Reproduce word for word, from the entries below, the line with "out_view (fold_left (fun", the line with "-> Forall run_fits runs ->", and every line between them, and nothing more.

----------

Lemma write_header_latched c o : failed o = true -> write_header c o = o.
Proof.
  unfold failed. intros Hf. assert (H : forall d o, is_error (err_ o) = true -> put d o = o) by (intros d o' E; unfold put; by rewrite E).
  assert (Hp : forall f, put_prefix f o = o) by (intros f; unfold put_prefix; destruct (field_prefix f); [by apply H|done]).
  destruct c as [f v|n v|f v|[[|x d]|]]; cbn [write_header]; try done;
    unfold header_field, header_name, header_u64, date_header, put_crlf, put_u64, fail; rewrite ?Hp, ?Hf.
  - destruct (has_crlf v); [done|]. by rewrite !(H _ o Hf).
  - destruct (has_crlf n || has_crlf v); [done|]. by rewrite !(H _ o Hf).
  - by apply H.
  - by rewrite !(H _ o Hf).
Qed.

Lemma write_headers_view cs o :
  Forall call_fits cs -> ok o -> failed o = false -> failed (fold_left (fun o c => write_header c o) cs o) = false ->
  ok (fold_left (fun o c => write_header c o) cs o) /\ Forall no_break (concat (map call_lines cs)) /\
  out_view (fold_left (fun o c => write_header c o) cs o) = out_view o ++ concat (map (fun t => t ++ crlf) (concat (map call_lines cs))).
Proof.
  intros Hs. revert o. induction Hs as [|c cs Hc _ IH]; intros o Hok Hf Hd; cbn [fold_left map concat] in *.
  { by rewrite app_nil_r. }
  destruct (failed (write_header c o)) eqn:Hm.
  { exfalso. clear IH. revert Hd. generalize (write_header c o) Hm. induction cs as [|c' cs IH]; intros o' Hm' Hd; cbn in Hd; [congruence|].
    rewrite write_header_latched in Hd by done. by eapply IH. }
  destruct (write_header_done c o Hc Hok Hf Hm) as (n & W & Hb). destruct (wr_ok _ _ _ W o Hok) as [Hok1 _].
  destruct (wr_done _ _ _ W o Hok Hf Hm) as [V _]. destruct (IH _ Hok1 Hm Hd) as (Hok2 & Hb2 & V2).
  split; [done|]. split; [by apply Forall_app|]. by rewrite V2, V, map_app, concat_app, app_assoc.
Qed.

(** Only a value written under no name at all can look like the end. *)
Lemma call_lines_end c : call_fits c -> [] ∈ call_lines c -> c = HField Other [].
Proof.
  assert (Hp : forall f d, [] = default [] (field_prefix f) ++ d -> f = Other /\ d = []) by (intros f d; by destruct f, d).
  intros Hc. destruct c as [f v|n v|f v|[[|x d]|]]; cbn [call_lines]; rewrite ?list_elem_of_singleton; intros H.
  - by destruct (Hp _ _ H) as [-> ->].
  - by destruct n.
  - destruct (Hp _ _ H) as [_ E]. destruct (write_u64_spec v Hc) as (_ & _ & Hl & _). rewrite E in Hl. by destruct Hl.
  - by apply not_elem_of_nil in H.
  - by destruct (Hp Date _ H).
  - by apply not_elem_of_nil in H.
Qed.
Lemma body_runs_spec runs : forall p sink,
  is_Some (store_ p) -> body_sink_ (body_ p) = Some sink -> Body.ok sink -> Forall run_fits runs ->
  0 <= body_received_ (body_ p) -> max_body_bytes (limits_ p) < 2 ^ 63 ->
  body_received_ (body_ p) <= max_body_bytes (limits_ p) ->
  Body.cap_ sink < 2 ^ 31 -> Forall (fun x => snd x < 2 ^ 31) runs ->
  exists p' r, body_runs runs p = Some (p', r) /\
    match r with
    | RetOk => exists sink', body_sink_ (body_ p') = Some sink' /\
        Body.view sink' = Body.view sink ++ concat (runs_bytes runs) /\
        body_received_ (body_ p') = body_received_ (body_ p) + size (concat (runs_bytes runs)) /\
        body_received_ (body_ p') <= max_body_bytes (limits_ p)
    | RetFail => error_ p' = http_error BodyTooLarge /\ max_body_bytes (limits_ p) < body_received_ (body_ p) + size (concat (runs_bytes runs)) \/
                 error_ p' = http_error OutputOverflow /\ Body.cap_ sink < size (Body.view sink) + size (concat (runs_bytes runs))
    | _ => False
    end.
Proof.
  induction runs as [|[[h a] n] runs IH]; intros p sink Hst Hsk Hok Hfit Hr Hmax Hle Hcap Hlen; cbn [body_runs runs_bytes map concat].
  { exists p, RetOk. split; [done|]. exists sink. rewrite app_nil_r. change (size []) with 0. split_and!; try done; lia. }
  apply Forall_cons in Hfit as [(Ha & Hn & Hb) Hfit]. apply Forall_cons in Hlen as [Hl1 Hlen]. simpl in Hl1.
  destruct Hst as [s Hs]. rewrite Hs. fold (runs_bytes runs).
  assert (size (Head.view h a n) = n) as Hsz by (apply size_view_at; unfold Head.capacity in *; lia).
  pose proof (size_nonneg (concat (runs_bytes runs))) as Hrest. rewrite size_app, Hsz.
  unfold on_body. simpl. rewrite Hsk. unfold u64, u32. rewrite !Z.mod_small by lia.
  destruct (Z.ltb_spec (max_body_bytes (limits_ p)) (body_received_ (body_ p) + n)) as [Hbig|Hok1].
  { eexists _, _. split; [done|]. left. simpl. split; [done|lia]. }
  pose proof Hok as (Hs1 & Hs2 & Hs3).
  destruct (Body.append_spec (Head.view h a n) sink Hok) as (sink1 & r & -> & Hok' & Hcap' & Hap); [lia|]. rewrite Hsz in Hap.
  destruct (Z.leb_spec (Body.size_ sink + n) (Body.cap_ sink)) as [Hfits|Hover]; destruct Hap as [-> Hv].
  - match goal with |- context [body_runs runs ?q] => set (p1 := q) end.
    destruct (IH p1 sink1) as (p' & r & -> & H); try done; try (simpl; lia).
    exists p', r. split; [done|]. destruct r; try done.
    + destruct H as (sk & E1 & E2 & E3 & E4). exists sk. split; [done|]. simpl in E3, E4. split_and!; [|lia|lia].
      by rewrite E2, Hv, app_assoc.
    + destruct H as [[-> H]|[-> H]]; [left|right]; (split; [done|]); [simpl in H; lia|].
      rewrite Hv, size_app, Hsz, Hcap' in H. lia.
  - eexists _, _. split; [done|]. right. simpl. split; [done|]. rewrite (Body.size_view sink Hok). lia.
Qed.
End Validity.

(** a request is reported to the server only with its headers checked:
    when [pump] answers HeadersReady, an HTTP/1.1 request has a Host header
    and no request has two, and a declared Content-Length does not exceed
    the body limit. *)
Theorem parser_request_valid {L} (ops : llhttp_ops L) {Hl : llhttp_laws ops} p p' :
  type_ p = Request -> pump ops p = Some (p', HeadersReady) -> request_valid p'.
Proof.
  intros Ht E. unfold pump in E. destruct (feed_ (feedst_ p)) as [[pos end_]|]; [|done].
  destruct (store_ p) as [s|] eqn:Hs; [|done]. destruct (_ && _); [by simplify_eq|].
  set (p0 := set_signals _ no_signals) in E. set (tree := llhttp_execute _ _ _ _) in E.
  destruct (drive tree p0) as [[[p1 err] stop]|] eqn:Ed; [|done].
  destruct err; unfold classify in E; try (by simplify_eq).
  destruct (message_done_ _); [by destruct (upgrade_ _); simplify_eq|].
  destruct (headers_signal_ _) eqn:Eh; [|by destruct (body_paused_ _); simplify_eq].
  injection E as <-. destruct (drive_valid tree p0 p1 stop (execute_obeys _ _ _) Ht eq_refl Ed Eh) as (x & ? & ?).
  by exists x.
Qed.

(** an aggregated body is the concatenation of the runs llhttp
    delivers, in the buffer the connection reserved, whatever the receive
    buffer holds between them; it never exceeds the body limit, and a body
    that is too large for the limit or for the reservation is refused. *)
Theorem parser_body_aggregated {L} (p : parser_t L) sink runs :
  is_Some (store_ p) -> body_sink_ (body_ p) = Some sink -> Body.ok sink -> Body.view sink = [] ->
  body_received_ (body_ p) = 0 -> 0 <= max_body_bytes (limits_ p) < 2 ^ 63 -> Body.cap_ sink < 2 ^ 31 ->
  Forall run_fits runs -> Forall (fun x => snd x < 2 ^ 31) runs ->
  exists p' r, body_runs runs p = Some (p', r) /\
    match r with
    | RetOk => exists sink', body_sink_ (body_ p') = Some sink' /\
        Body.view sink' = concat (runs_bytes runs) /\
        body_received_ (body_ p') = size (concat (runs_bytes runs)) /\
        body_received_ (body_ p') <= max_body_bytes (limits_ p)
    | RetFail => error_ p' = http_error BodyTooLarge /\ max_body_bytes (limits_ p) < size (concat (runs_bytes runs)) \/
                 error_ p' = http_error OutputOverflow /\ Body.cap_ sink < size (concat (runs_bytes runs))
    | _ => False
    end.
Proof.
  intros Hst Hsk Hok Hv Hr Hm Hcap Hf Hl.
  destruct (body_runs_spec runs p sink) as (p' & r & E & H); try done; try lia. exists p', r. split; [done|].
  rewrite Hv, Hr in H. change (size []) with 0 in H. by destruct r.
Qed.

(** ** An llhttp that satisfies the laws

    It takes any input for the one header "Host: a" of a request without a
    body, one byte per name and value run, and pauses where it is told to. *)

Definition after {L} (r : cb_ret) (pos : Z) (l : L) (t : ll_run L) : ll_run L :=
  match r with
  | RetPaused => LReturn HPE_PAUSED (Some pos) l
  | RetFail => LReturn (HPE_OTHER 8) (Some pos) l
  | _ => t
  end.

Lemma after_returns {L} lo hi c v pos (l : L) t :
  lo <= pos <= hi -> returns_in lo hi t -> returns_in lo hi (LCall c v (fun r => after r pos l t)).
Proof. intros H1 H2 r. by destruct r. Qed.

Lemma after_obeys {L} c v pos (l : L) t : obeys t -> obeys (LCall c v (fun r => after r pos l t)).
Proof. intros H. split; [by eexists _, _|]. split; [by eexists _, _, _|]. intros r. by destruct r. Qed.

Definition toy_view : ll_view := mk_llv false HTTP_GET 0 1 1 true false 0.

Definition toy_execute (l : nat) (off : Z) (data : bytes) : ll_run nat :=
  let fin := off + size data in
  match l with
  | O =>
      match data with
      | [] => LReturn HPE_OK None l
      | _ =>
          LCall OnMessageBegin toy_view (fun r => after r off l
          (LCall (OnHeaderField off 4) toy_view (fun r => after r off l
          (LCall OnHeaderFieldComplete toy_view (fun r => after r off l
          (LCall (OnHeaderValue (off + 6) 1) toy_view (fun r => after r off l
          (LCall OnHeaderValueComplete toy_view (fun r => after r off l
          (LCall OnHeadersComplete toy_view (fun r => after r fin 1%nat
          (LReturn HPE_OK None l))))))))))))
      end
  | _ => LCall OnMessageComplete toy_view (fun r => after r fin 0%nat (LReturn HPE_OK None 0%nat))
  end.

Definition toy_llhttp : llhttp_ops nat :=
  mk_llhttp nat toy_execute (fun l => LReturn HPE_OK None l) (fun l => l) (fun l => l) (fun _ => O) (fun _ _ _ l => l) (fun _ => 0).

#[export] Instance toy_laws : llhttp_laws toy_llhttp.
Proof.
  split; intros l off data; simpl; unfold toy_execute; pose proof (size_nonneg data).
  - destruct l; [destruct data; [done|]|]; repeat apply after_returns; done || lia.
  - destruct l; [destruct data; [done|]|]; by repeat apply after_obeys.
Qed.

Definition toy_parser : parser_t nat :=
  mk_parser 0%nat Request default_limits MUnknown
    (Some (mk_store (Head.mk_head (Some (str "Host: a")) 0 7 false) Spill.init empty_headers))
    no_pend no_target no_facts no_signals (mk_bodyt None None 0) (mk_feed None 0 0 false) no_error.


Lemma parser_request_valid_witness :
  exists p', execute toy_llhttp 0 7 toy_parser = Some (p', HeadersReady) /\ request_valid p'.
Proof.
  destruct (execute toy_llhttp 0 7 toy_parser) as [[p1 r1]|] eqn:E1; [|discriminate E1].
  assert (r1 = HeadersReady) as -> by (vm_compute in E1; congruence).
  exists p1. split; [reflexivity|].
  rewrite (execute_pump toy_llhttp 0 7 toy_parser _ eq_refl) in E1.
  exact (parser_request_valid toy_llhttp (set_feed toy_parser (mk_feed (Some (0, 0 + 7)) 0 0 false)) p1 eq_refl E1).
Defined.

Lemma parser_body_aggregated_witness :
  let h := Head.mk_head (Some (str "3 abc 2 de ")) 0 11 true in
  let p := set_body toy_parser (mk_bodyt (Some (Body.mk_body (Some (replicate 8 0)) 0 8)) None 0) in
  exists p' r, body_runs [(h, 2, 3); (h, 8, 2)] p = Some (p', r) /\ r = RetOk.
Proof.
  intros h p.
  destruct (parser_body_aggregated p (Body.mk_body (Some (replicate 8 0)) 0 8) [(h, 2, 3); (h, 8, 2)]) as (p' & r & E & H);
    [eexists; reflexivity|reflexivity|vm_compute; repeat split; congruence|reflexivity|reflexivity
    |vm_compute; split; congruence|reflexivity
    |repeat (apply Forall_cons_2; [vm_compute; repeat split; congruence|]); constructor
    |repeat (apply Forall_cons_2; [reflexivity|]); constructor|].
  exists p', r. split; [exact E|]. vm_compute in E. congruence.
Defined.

----------

> ANSWER SPACE:
  out_view (fold_left (fun o c => write_header c o) cs o) = out_view o ++ concat (map (fun t => t ++ crlf) (concat (map call_lines cs))).
Proof.
  intros Hs. revert o. induction Hs as [|c cs Hc _ IH]; intros o Hok Hf Hd; cbn [fold_left map concat] in *.
  { by rewrite app_nil_r. }
  destruct (failed (write_header c o)) eqn:Hm.
  { exfalso. clear IH. revert Hd. generalize (write_header c o) Hm. induction cs as [|c' cs IH]; intros o' Hm' Hd; cbn in Hd; [congruence|].
    rewrite write_header_latched in Hd by done. by eapply IH. }
  destruct (write_header_done c o Hc Hok Hf Hm) as (n & W & Hb). destruct (wr_ok _ _ _ W o Hok) as [Hok1 _].
  destruct (wr_done _ _ _ W o Hok Hf Hm) as [V _]. destruct (IH _ Hok1 Hm Hd) as (Hok2 & Hb2 & V2).
  split; [done|]. split; [by apply Forall_app|]. by rewrite V2, V, map_app, concat_app, app_assoc.
Qed.

(** Only a value written under no name at all can look like the end. *)
Lemma call_lines_end c : call_fits c -> [] ∈ call_lines c -> c = HField Other [].
Proof.
  assert (Hp : forall f d, [] = default [] (field_prefix f) ++ d -> f = Other /\ d = []) by (intros f d; by destruct f, d).
  intros Hc. destruct c as [f v|n v|f v|[[|x d]|]]; cbn [call_lines]; rewrite ?list_elem_of_singleton; intros H.
  - by destruct (Hp _ _ H) as [-> ->].
  - by destruct n.
  - destruct (Hp _ _ H) as [_ E]. destruct (write_u64_spec v Hc) as (_ & _ & Hl & _). rewrite E in Hl. by destruct Hl.
  - by apply not_elem_of_nil in H.
  - by destruct (Hp Date _ H).
  - by apply not_elem_of_nil in H.
Qed.
Lemma body_runs_spec runs : forall p sink,
  is_Some (store_ p) -> body_sink_ (body_ p) = Some sink -> Body.ok sink -> Forall run_fits runs ->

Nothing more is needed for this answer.